What is being asked: Between the line containing "Lemma round_as_uint_ge_1 x" and the line containing "pose proof (Z.pow_le_mono_r" lies a run of lines; give that run again exactly, with both of those lines, and nothing else from the entries below.

[Data entries]

Lemma parse_hex_color_wf hex seg c : parse_hex_color hex seg = Ok c → rgb_valid c.
Proof.
  unfold parse_hex_color. cbv zeta. destruct (str_forall _ _); simpl; [|done].
  destruct hex as [|c1 [|c2 [|c3 [|c4 [|c5 [|c6 [|]]]]]]]; try done; intros; invert_ok; subst.
  - split_and!; by eapply expand_hex_valid.
  - split_and!; simpl; (eapply parse_uint_radix_range; [|eassumption]; lia).
Qed.

Lemma parse_background_wf args seg c : parse_background args seg = Ok c → rgb_valid c.
Proof.
  unfold parse_background. destruct args as [|a [|b [|d [|]]]]; try done.
  - apply parse_hex_color_wf.
  - intros. invert_ok. subst. split_and!; by eapply parse_bounded_wf.
Qed.

(** A finite float not below one rounds to at least one. *)
Lemma round_as_uint_ge_1 x :
  f64_valid x → is_finite x = true → f_lt x f64_zero = false →
  f_eq x f64_zero = false → f_lt x f64_one = false →
  1 ≤ round_as_uint u32_max x.
Proof.
  intros Hv Hfin Hnn Hnz Hlt. destruct x as [[]|[]| |[] m e]; try done.
  unfold round_as_uint. apply Z.min_glb; [by unfold u32_max|].
  unfold f_lt, SFltb, SFcompare, f64_one in Hlt.
  unfold round_mag. destruct (Z.leb_spec 0 e) as [He|He].
  { pose proof (Z.pow_pos_nonneg 2 e ltac:(lia) He). nia. }
  assert (Hm : 2 ^ 52 ≤ Zpos m ∧ -52 ≤ e).
  { change (2 ^ 52) with 4503599627370496. unfold f64_valid, valid_binary, bounded, canonical_mantissa in Hv.
    apply andb_true_iff in Hv as [Hcan%Z.eqb_eq _].
    destruct (Z.compare_spec e (-52)) as [->| |]; [|done|].
    - change (Pos.compare_cont Eq) with Pos.compare in Hlt.
      destruct (Pos.compare_spec m 4503599627370496); [|done|]; lia.
    - pose proof (digits2_pos_bounds m) as [Hl _].
      unfold fexp, emin in Hcan. assert (Zpos (digits2_pos m) = 53) as Hd by lia.
      rewrite Hd in Hl. change (2 ^ (53 - 1)) with 4503599627370496 in Hl. lia. }
  destruct Hm as [Hm He52].
  pose proof (Z.pow_pos_nonneg 2 (- e) ltac:(lia) ltac:(lia)).
  pose proof (Z.pow_le_mono_r 2 (- e) 52 ltac:(lia) ltac:(lia)).
  pose proof (Z.pow_nonneg 2 (- e - 1) ltac:(lia)).
  apply Z.div_le_lower_bound; lia.
Qed.

Lemma parse_crop_dimension_wf raw seg d :
  parse_crop_dimension raw seg = Ok d → crop_dimension_wf d.
Proof.
  unfold parse_crop_dimension, invalid_option. intros. invert_ok.
  apply parse_f64_valid in H.
  destruct (is_finite x) eqn:Hfin; [|done]. destruct (f_lt x f64_zero) eqn:Hneg; [done|].
  simpl in *. invert_ok. subst. destruct (f_eq x f64_zero) eqn:Hz; [done|].
  destruct (f_lt x f64_one) eqn:H1; simpl.
  - split_and!; try done. by destruct x as [[]|[]| |[]].
  - split; [by apply round_as_uint_ge_1|]. unfold round_as_uint, u32_max.
    destruct x as [|[]| |[]]; lia.
Qed.

Lemma parse_gravity_wf tokens seg g : parse_gravity tokens seg = Ok g → gravity_wf g.
Proof.
  unfold parse_gravity, invalid_option. destruct tokens as [|t [|x [|y [|]]]]; try done.
  - repeat (destruct (String.eqb _ _); [by intros [= <-]|]). done.
  - destruct (String.eqb _ _); [|done]. intros. invert_ok.
    apply parse_f64_valid in H, H0.
    destruct (in_unit_interval x0) eqn:?; [|done]. destruct (in_unit_interval x1) eqn:?; [|done].
    simpl in *. invert_ok. by subst.
Qed.

Lemma parse_rotate_angle_wf raw seg a :
  parse_rotate_angle raw seg = Ok a → a ∈ [0; 90; 180; 270].
Proof.
  unfold parse_rotate_angle, invalid_option. intros. invert_ok.
  destruct (Z.eqb_spec (Z.rem x 90) 0) as [Hrem|]; simpl in *; [|done]. invert_ok. subst.
  apply Z.rem_divide in Hrem as [k ->]; [|done].
  replace 360 with (4 * 90) by done. rewrite Z.mul_mod_distr_r by done.
  pose proof (Z.mod_pos_bound k 4 ltac:(lia)).
  assert (k mod 4 = 0 ∨ k mod 4 = 1 ∨ k mod 4 = 2 ∨ k mod 4 = 3) as Hk by lia.
  rewrite list_elem_of_In. simpl. lia.
Qed.

Lemma parse_zoom_wf args seg z :
  parse_zoom args seg = Ok z → positive_f32 z.1 ∧ positive_f32 z.2.
Proof.
  unfold parse_zoom. destruct args as [|a [|b [|]]]; try done; intros; invert_ok; subst; simpl.
  - split; by eapply parse_positive_wf.
  - split; by eapply parse_positive_wf.
Qed.

Lemma padding_slot_valid value seg v :
  padding_slot value seg = Ok v → opt_valid u32_valid v.
Proof.
  unfold padding_slot. destruct (non_empty value); intros; invert_ok; subst; [|done].
  by eapply parse_u32_valid.
Qed.

Lemma default_valid {A} (P : A → Prop) (d : A) o :
  P d → opt_valid P o → P (default d o).
Proof. by destruct o. Qed.

Lemma parse_padding_valid args seg p : parse_padding args seg = Ok p → padding_valid p.
Proof.
  unfold parse_padding. destruct (_ || _); [done|]. intros. invert_ok. subst.
  repeat match goal with
  | H : padding_slot _ _ = Ok _ |- _ => apply padding_slot_valid in H
  end.
  simplify_eq/=. unfold padding_valid; simpl.
  split_and!; repeat (apply (default_valid u32_valid); [|done]); done.
Qed.

Lemma parse_trim_wf args seg t : parse_trim args seg = Ok t → trim_wf t.
Proof.
  unfold parse_trim. destruct (_ || _); [done|]. cbv zeta.
  destruct (str_is_empty _); [done|]. intros. invert_ok. apply parse_float_wf in H.
  destruct (f_lt x f32_zero) eqn:Hlt; [done|]. invert_ok. subst.
  unfold trim_wf; simpl. split_and!; [done..|].
  destruct (non_empty _); invert_ok; subst; [|done]. by eapply parse_hex_color_wf.
Qed.

Lemma slot_valid {A} (P : A → Prop) value parse keep r :
  slot value parse keep = Ok r → (∀ s v, parse s = Ok v → P v) → P keep → P r.
Proof.
  unfold slot. destruct (non_empty value); [|by intros [= <-]].
  intros H Hp _. by eapply Hp.
Qed.

Lemma parse_quality_wf raw seg v : parse_bounded raw seg 0 100 = Ok v → quality_wf v.
Proof. by intros [? _]%parse_bounded_wf. Qed.

Lemma max_bytes_wf value b :
  parse_u64 value = Some b →
  opt_valid (λ v, 1 ≤ v ≤ u64_max) (if b =? 0 then None else Some b).
Proof.
  intros H%parse_uint_range. unfold in_uint in H. destruct (Z.eqb_spec b 0); simpl; lia.
Qed.

Lemma parse_zoom_x_wf args seg x y : parse_zoom args seg = Ok (x, y) → positive_f32 x.
Proof. by intros [? _]%parse_zoom_wf. Qed.

Lemma parse_zoom_y_wf args seg x y : parse_zoom args seg = Ok (x, y) → positive_f32 y.
Proof. by intros [_ ?]%parse_zoom_wf. Qed.

#[export] Hint Resolve parse_quality_wf max_bytes_wf parse_zoom_x_wf parse_zoom_y_wf
  parse_dimension_wf parse_u32_valid parse_float_wf
  parse_positive_wf parse_background_wf parse_gravity_wf parse_rotate_angle_wf
  parse_padding_valid parse_trim_wf : options.

(** ** Every step keeps the options well-formed *)

Lemma default_wf : options_wf processing_options_default.
Proof. constructor; simpl; try done. rewrite list_elem_of_In. simpl. lia. Qed.

Lemma apply_format_qualities_wf seg opts args opts' :
  options_wf opts → apply_format_qualities seg opts args = Ok opts' → options_wf opts'.
Proof.
  enough (∀ n args opts, (length args < n)%nat → options_wf opts →
    apply_format_qualities seg opts args = Ok opts' → options_wf opts') by eauto.
  clear. intros n. induction n as [|n IH]; intros args opts Hn Hwf H; [lia|].
  destruct args as [|f [|v rest]]; simpl in *; [by invert_ok; subst..|].
  invert_ok. eapply IH; [| |done]; [lia|]. clear IH H0 Hn.
  unfold apply_format_quality, invalid_option in H. invert_ok.
  apply parse_bounded_wf in H as [H _].
  destruct (_ || _); [|destruct (String.eqb _ _); [|by destruct (String.eqb _ _)]];
    invert_ok; subst; destruct Hwf; by constructor.
Qed.

Lemma parse_watermark_wf args seg opts opts' :
  options_wf opts → parse_watermark args seg opts = Ok opts' → options_wf opts'.
Proof.
  unfold parse_watermark. destruct (_ || _); [done|]. intros Hwf H. invert_ok. subst.
  repeat match goal with
  | Hs : slot _ (λ v, parse_float v _) _ = Ok _ |- _ =>
      apply (slot_valid f32_valid) in Hs; [|by eauto using parse_float_wf|by destruct Hwf]
  end.
  destruct Hwf. constructor; simpl; eauto using parse_float_wf.
Qed.

(** Take a successful option arm apart and re-establish the invariant. *)
Ltac solve_arm Hwf :=
  unfold invalid_option;
  intros; invert_ok;
  repeat match goal with
  | x : _ * _ |- _ => destruct x
  | H : (if _ then _ else _) = Ok _ |- _ => case_match; try discriminate H
  | H : opt_valid _ (Some _) |- _ => simpl in H
  end; simpl in *; invert_ok; simplify_eq/=;
  destruct Hwf; constructor; simpl; eauto with options.

Section ParseWf.
Context (b64_decode : string → option string).

Lemma apply_option_wf code args seg opts opts' :
  options_wf opts → apply_option b64_decode code args seg opts = Ok opts' →
  options_wf opts'.
Proof.
  intros Hwf. unfold apply_option, apply_pixel_option, apply_geometry_option, apply_watermark_option.
  repeat (destruct (String.eqb code _);
    [first [ by apply parse_watermark_wf
           | destruct (_ || _); [done|]; by apply apply_format_qualities_wf
           | solve_arm Hwf ] |]); done.
Qed.

Lemma parse_crop_wf args seg c : parse_crop args seg = Ok c → crop_raw_wf c.
Proof.
  unfold parse_crop. destruct args as [|w [|h rest]]; try done.
  intros. invert_ok. subst. unfold crop_raw_wf; simpl.
  split_and!; [by eapply parse_crop_dimension_wf..|].
  destruct rest; invert_ok; subst; simpl; eauto with options.
Qed.

Definition state_wf (st : ParseState) : Prop :=
  options_wf (ps_opts st) ∧ opt_valid crop_raw_wf (ps_crop_raw st).

Lemma parse_segment_wf st seg st' :
  state_wf st → parse_segment b64_decode st seg = Ok st' → state_wf st'.
Proof.
  intros [Ho Hc]. unfold parse_segment. destruct (String.eqb _ _); intros; invert_ok; subst.
  - split; [done|]. by eapply parse_crop_wf.
  - split; [|done]. by eapply apply_option_wf.
Qed.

Result for this exercise:
Lemma round_as_uint_ge_1 x :
  f64_valid x → is_finite x = true → f_lt x f64_zero = false →
  f_eq x f64_zero = false → f_lt x f64_one = false →
  1 ≤ round_as_uint u32_max x.
Proof.
  intros Hv Hfin Hnn Hnz Hlt. destruct x as [[]|[]| |[] m e]; try done.
  unfold round_as_uint. apply Z.min_glb; [by unfold u32_max|].
  unfold f_lt, SFltb, SFcompare, f64_one in Hlt.
  unfold round_mag. destruct (Z.leb_spec 0 e) as [He|He].
  { pose proof (Z.pow_pos_nonneg 2 e ltac:(lia) He). nia. }
  assert (Hm : 2 ^ 52 ≤ Zpos m ∧ -52 ≤ e).
  { change (2 ^ 52) with 4503599627370496. unfold f64_valid, valid_binary, bounded, canonical_mantissa in Hv.
    apply andb_true_iff in Hv as [Hcan%Z.eqb_eq _].
    destruct (Z.compare_spec e (-52)) as [->| |]; [|done|].
    - change (Pos.compare_cont Eq) with Pos.compare in Hlt.
      destruct (Pos.compare_spec m 4503599627370496); [|done|]; lia.
    - pose proof (digits2_pos_bounds m) as [Hl _].
      unfold fexp, emin in Hcan. assert (Zpos (digits2_pos m) = 53) as Hd by lia.
      rewrite Hd in Hl. change (2 ^ (53 - 1)) with 4503599627370496 in Hl. lia. }
  destruct Hm as [Hm He52].
  pose proof (Z.pow_pos_nonneg 2 (- e) ltac:(lia) ltac:(lia)).
  pose proof (Z.pow_le_mono_r 2 (- e) 52 ltac:(lia) ltac:(lia)).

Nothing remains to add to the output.